(** [EOF] converts to the [unsigned char] 255, the JPEG marker byte; the
    test of the stream state after [peek] keeps an empty stream from
    being taken for a JPEG file. *)
Example empty_stream_is_not_JPEG :
  to_unsigned_char EOF = 255 /\
  thrown (img_load all_codecs readers blank (stream_of [])) = Some EofBeforeImage.
Proof. split; reflexivity. Qed.

(** A file stream that was never opened but is still good, as after
    default construction, goes past the first test and fails at [peek]. *)
Example default_constructed_ifstream :
  thrown (img_load all_codecs readers blank (mk_istream true false false false false [] false))
    = Some EofBeforeImage.
Proof. reflexivity. Qed.

(** Without JPEG support a JPEG file is an unsupported image type. *)
Example JPEG_marker_without_JPEG_support :
  img_load no_optional_codecs readers blank (stream_of [xff; xd8])
    = throws UnsupportedImageType (blank, stream_of [xff; xd8]).
Proof. reflexivity. Qed.

(** The lookups of the specification's examples. *)
Example save_x_JPG :
  img_save_by_name writers os 0 blank "x.JPG" = img_save_file writers os 0 blank "x.JPG" JPEG.
Proof. reflexivity. Qed.

Example save_x_jpg :
  img_save_by_name writers os 0 blank "x.jpg" = img_save_file writers os 0 blank "x.jpg" JPEG.
Proof. reflexivity. Qed.

Example save_x :
  img_save_by_name writers os 0 blank "x" = img_save_file writers os 0 blank "x" PNM.
Proof. reflexivity. Qed.

Example save_x_unknownext :
  img_save_by_name writers os 0 blank "x.unknownext"
    = img_save_file writers os 0 blank "x.unknownext" PNM.
Proof. reflexivity. Qed.

Example save_x_dot :
  img_save_by_name writers os 0 blank "x." = img_save_file writers os 0 blank "x." PNM.
Proof. reflexivity. Qed.

(** Only the text after the last dot counts, directory separators and
    all. *)
Example save_dotted_directory :
  rfind "." "a.eps/x" = Some 1%nat /\
  img_save_by_name writers os 0 blank "a.eps/x" = img_save_file writers os 0 blank "a.eps/x" PNM.
Proof. split; reflexivity. Qed.

End Examples.

(** * The properties on the sample instantiation *)

Section Witnesses.

Import Sample.
Local Open Scope string_scope.

(** Each lemma below applies one of the theorems above to the sample
    codecs and evaluates its premises there. *)

Lemma img_load_selects_codec_by_first_byte_witness :
  good (stream_of ["P"%byte; "5"%byte]) = true /\
  sgetc (stream_of ["P"%byte; "5"%byte]) = Some "P"%byte /\
  img_load all_codecs readers blank (stream_of ["P"%byte; "5"%byte])
    = from_codec (readPNM readers blank (stream_of ["P"%byte; "5"%byte])).
Proof.
  split; [reflexivity|]. split; [reflexivity|].
  exact (proj1 (img_load_selects_codec_by_first_byte Z string all_codecs readers
                  blank (stream_of ["P"%byte; "5"%byte]) "P"%byte eq_refl eq_refl)
               eq_refl).
Defined.


Lemma img_load_sniff_consumes_nothing_witness :
  good (stream_of [xff; xd8]) = true /\
  sgetc (stream_of [xff; xd8]) = Some xff /\
  peek (stream_of [xff; xd8]) = (255, stream_of [xff; xd8]) /\
  hd_error (pending (stream_of [xff; xd8])) = Some xff.
Proof.
  split; [reflexivity|]. split; [reflexivity|].
  pose proof (img_load_sniff_consumes_nothing Z string all_codecs readers
                blank (stream_of [xff; xd8]) xff eq_refl eq_refl) as H.
  split; [exact (proj1 H)|exact (proj1 (proj2 H))].
Defined.

Lemma img_load_IfstreamNotOpen_only_for_closed_ifstream_witness :
  (thrown (img_load all_codecs readers blank unopened_ifstream) = Some IfstreamNotOpen /\
   is_ifstream unopened_ifstream = true /\
   is_open unopened_ifstream = false /\
   good unopened_ifstream = false) /\
  (good exhausted_stream = false /\
   is_ifstream exhausted_stream = false /\
   img_load all_codecs readers blank exhausted_stream
     = throws EofBeforeImage (blank, exhausted_stream)).
Proof.
  split.
  - split; [reflexivity|].
    exact (proj1 (proj1 (img_load_IfstreamNotOpen_only_for_closed_ifstream Z string
                           all_codecs readers blank unopened_ifstream)) eq_refl).
  - split; [reflexivity|]. split; [reflexivity|].
    exact (proj2 (img_load_IfstreamNotOpen_only_for_closed_ifstream Z string
                    all_codecs readers blank exhausted_stream) eq_refl (or_introl eq_refl)).
Defined.

Lemma open_failure_throws_OpenError_witness :
  (open_for_writing os "/proc/out.pnm" = Refused EACCES /\
   thrown (img_save_file writers os 0 blank "/proc/out.pnm" PNM)
     = Some (OpenError "/proc/out.pnm" "for writing" EACCES)) /\
  (open_for_reading os "missing.pgm" = Refused ENOENT /\
   thrown (img_load_file all_codecs readers os 0 blank "missing.pgm")
     = Some (OpenError "missing.pgm" "for reading" ENOENT)).
Proof.
  split; (split; [reflexivity|]).
  - exact (proj1 (open_failure_throws_OpenError Z string all_codecs readers writers os
                    0 blank "/proc/out.pnm" PNM EACCES) eq_refl).
  - exact (proj2 (open_failure_throws_OpenError Z string all_codecs readers writers os
                    0 blank "missing.pgm" PNM ENOENT) eq_refl).
Defined.

Lemma img_load_failure_before_dispatch_keeps_image_witness :
  (thrown (img_load all_codecs readers blank (stream_of ["%"%byte]))
     = Some UnsupportedImageType /\
   fst (after (img_load all_codecs readers blank (stream_of ["%"%byte]))) = blank) /\
  (thrown (img_load_file all_codecs readers os 0 blank "missing.pgm")
     = Some (OpenError "missing.pgm" "for reading" ENOENT) /\
   fst (after (img_load_file all_codecs readers os 0 blank "missing.pgm")) = blank).
Proof.
  split; (split; [reflexivity|]).
  - exact (proj1 (img_load_failure_before_dispatch_keeps_image Z string all_codecs readers os
                    0 blank (stream_of ["%"%byte]) "missing.pgm" UnsupportedImageType
                    (or_intror (or_intror (or_introl eq_refl))))
                 eq_refl).
  - exact (proj2 (img_load_failure_before_dispatch_keeps_image Z string all_codecs readers os
                    0 blank (stream_of ["%"%byte]) "missing.pgm"
                    (OpenError "missing.pgm" "for reading" ENOENT)
                    (or_intror (or_intror (or_intror
                       (ex_intro _ "missing.pgm"
                          (ex_intro _ "for reading" (ex_intro _ ENOENT eq_refl)))))))
                 eq_refl).
Defined.

Lemma no_dot_in_JPG : ~ In "."%char (list_ascii_of_string "JPG").
Proof.
  simpl. intros [H|[H|[H|H]]]; try discriminate H. exact H.
Defined.

Lemma img_save_by_name_resolves_extension_witness :
  "x.JPG" = "x" ++ "." ++ "JPG" /\
  ~ In "."%char (list_ascii_of_string "JPG") /\
  same_ignoring_case "JPG" "jpg" = true /\
  img_save_by_name writers os 0 blank "x.JPG" = img_save_file writers os 0 blank "x.JPG" JPEG.
Proof.
  split; [reflexivity|]. split; [exact no_dot_in_JPG|]. split; [reflexivity|].
  exact (proj1 (proj2 (img_save_by_name_resolves_extension Z string writers os 0 blank "x.JPG")
                      "x" "JPG" eq_refl no_dot_in_JPG)
               eq_refl).
Defined.

Lemma ImageType_enumerators_without_TIFF_witness :
  CVD_IMAGE_HAVE_JPEG all_codecs = true /\
  In "JPEG" (enumerators all_codecs) /\
  ~ In "TIFF" (enumerators all_codecs).
Proof.
  pose proof (ImageType_enumerators_without_TIFF all_codecs) as H.
  split; [reflexivity|]. split.
  - exact (proj2 (proj1 (proj2 (proj2 (proj2 (proj2 H))))) eq_refl).
  - exact (proj1 (proj2 (proj2 (proj2 (proj2 (proj2 H)))))).
Defined.


Lemma save_default_policy_witness :
  (Pixel.integral (traits (Component (Rgb ushort))) = true /\
   Pixel.bits_used (traits (Component (Rgb ushort))) > 8 /\
   Internal.save_default pixel component Component traits (Rgb ushort) = true) /\
  (Pixel.integral (traits (Component (Grey float))) = false /\
   Internal.save_default pixel component Component traits (Grey float) = true).
Proof.
  split.
  - split; [reflexivity|]. split; [reflexivity|].
    exact (proj2 (proj1 (save_default_policy pixel component Component traits (Rgb ushort))
                        eq_refl) eq_refl).
  - split; [reflexivity|].
    exact (proj1 (proj2 (proj2 (save_default_policy pixel component Component traits
                                  (Grey float)))) eq_refl).
Defined.

End Witnesses.

(** * Further properties of loading *)

Section LoadOutcomes.

Variables I codec_exn : Type.
Variable rd : Readers I codec_exn.

(** What a reader call can and cannot throw, seen through the layer. *)
Lemma from_codec_thrown {S : Type} (r : result codec_exn S) (e : Image_IO codec_exn) :
  thrown (from_codec r) = Some e -> exists ce, e = FromCodec ce.
Proof.
  unfold from_codec; simpl. destruct (thrown r) as [ce|]; simpl; [|discriminate].
  intros [= <-]. now exists ce.
Qed.

(** The three ways through [img_load]. *)
Lemma img_load_cases (cfg : config) (im : Image I) (i : istream) :
  (good i = false /\
   img_load cfg rd im i =
     if is_ifstream i && negb (is_open i)
     then throws IfstreamNotOpen (im, i)
     else throws EofBeforeImage (im, i)) \/
  (good i = true /\ sgetc i = None /\
   img_load cfg rd im i = throws EofBeforeImage (im, underflowed i)) \/
  (good i = true /\ exists b, sgetc i = Some b /\
   (img_load cfg rd im i = throws UnsupportedImageType (im, i) \/
    exists read,
      In read [readPNM rd; readJPEG rd; readTIFF rd; readBMP rd] /\
      img_load cfg rd im i = from_codec (read im i))).
Proof.
  destruct (good i) eqn:Hg.
  - destruct (sgetc i) as [b|] eqn:Hb.
    + right; right. split; [reflexivity|]. exists b. split; [reflexivity|].
      exact (img_load_available_cases I codec_exn cfg rd im i b Hg Hb).
    + right; left. repeat split.
      exact (img_load_at_end I codec_exn cfg rd im i Hg Hb).
  - left. split; [reflexivity|].
    exact (img_load_not_good I codec_exn cfg rd im i Hg).
Qed.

Work instruction -
Only the lines containing the word "proc" should be returned from the data above.

Response to this exercise -
  (open_for_writing os "/proc/out.pnm" = Refused EACCES /\
   thrown (img_save_file writers os 0 blank "/proc/out.pnm" PNM)
     = Some (OpenError "/proc/out.pnm" "for writing" EACCES)) /\
                    0 blank "/proc/out.pnm" PNM EACCES) eq_refl).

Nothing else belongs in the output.